__Task input__.

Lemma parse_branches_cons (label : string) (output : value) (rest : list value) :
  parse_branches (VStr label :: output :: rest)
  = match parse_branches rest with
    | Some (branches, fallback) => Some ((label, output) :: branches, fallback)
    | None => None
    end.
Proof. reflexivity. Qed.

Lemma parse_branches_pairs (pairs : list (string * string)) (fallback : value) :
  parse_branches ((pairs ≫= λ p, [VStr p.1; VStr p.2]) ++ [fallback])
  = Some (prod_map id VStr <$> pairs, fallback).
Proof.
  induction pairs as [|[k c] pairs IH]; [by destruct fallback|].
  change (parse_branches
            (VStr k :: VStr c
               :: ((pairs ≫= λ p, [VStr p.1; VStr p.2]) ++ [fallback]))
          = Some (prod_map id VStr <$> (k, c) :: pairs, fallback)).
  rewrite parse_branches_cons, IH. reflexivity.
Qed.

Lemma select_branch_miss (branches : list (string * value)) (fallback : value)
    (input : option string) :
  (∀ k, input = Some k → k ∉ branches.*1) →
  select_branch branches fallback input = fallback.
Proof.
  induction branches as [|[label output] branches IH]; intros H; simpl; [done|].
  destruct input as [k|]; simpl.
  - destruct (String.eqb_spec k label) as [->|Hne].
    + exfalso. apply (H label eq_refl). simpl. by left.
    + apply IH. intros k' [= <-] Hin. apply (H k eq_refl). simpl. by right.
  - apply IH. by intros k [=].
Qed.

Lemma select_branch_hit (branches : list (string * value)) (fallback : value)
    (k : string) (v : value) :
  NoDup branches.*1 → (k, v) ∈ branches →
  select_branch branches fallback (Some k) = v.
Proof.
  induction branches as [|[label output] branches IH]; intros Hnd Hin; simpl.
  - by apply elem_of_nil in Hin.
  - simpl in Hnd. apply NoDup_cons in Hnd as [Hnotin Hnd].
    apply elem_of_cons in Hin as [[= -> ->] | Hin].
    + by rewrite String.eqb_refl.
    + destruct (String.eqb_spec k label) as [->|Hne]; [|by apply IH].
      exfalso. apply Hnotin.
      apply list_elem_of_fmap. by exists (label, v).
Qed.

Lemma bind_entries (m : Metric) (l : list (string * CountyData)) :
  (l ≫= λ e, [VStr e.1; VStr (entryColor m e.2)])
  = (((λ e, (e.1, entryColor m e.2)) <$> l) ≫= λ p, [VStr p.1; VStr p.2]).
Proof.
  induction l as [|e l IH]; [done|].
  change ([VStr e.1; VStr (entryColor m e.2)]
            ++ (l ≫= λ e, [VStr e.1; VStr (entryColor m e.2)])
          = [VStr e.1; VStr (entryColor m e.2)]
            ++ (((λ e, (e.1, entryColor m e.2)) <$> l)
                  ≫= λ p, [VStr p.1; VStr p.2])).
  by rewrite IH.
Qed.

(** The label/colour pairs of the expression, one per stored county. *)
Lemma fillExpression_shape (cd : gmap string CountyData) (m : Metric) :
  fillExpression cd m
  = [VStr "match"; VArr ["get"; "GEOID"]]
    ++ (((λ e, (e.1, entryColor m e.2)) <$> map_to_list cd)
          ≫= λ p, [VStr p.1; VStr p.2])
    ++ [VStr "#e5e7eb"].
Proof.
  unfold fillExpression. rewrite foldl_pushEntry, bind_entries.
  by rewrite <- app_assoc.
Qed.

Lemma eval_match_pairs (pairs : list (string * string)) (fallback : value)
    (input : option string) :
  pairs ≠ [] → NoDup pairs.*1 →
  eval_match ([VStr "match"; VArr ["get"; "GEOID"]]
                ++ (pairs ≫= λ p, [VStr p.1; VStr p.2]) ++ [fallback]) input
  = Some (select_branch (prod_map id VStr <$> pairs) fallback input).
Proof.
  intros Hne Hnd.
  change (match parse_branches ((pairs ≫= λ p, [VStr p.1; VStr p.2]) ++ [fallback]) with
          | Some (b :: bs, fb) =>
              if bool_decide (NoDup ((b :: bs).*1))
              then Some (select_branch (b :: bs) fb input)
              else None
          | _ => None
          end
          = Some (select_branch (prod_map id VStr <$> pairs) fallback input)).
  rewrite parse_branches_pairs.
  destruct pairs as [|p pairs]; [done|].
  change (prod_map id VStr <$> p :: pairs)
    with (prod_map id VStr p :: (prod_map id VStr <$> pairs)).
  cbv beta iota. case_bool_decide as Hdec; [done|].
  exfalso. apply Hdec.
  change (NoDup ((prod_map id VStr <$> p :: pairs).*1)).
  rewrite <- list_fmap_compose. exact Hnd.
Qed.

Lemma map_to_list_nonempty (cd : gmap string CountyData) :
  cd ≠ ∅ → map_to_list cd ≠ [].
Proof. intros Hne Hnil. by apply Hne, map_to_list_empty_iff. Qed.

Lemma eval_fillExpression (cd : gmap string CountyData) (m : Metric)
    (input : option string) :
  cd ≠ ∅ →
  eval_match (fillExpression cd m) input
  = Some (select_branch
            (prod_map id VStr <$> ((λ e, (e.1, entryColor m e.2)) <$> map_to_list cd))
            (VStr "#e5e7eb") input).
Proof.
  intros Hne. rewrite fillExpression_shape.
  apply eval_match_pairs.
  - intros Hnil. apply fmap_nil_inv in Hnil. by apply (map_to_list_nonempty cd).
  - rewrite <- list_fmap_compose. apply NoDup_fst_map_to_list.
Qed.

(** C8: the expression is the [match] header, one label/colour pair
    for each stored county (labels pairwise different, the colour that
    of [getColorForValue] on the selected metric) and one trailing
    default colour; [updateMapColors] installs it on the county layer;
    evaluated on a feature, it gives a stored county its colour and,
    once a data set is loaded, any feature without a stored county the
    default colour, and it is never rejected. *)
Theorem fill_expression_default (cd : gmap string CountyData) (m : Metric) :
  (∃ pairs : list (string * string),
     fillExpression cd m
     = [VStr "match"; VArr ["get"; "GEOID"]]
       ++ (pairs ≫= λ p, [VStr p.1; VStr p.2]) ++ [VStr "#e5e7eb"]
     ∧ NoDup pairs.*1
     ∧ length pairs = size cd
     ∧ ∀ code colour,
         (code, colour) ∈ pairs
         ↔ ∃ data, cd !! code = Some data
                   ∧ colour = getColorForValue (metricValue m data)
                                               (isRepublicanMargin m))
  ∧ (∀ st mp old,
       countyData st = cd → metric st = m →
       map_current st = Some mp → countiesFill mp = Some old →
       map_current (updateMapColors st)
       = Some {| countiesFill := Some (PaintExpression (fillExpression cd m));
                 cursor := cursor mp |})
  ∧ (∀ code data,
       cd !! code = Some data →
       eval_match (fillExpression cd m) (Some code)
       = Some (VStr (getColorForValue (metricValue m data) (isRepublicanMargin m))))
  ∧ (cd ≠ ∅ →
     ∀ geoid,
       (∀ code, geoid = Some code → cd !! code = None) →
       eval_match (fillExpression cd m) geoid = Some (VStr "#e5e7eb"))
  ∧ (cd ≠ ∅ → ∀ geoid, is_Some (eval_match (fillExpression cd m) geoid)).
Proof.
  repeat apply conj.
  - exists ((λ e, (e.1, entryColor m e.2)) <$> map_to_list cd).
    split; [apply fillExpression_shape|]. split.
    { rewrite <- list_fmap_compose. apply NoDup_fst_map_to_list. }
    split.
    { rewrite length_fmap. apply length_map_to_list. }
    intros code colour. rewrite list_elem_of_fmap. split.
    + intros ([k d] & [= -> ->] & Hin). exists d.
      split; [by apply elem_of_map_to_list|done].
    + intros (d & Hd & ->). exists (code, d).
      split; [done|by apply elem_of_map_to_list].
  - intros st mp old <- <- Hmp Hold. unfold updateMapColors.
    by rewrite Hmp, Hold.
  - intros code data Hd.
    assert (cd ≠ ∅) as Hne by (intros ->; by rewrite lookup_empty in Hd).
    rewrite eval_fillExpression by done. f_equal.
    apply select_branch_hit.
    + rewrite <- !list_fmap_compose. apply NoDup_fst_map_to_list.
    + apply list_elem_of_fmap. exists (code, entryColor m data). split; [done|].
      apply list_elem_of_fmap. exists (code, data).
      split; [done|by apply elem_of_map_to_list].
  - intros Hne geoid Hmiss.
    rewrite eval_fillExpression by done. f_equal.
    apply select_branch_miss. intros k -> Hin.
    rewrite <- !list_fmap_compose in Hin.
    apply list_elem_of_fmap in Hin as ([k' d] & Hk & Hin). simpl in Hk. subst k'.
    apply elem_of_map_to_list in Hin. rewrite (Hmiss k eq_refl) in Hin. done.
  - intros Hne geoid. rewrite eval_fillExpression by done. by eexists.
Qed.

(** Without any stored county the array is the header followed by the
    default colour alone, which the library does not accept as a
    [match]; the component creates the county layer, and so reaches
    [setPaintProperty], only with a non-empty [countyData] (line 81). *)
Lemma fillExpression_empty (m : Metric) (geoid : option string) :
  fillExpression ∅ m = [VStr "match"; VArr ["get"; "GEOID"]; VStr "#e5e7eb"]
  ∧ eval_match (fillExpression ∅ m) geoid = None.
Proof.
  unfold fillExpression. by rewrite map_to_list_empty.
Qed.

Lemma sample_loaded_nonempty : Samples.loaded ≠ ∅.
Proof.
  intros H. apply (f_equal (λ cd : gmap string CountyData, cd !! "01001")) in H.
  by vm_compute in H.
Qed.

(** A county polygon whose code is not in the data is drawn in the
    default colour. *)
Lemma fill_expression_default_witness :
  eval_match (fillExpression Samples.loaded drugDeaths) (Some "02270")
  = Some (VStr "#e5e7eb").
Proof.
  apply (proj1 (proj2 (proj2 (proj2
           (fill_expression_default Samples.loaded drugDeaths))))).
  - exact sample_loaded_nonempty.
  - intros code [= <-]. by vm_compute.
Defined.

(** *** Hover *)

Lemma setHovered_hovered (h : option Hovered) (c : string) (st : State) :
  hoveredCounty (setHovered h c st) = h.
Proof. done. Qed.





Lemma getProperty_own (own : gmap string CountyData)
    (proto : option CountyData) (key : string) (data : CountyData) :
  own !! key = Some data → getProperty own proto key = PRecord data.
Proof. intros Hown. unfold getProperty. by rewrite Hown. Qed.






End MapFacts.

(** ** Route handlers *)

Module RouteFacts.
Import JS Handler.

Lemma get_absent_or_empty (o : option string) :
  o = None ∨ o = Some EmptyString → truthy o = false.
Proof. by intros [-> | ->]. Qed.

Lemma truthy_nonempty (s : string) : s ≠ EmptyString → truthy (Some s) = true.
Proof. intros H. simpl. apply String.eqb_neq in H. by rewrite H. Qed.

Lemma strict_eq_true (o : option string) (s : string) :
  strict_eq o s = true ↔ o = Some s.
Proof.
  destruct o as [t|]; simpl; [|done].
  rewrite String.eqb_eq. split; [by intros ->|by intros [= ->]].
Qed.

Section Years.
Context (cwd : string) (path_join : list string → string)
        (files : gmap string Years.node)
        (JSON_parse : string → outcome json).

__What is needed__. Copy out, exactly and alone, the lines of the entries above between the ones holding "Lemma setHovered_hovered (h" and "(proto : option", inclusive.

__Task response__.
Lemma setHovered_hovered (h : option Hovered) (c : string) (st : State) :
  hoveredCounty (setHovered h c st) = h.
Proof. done. Qed.





Lemma getProperty_own (own : gmap string CountyData)
    (proto : option CountyData) (key : string) (data : CountyData) :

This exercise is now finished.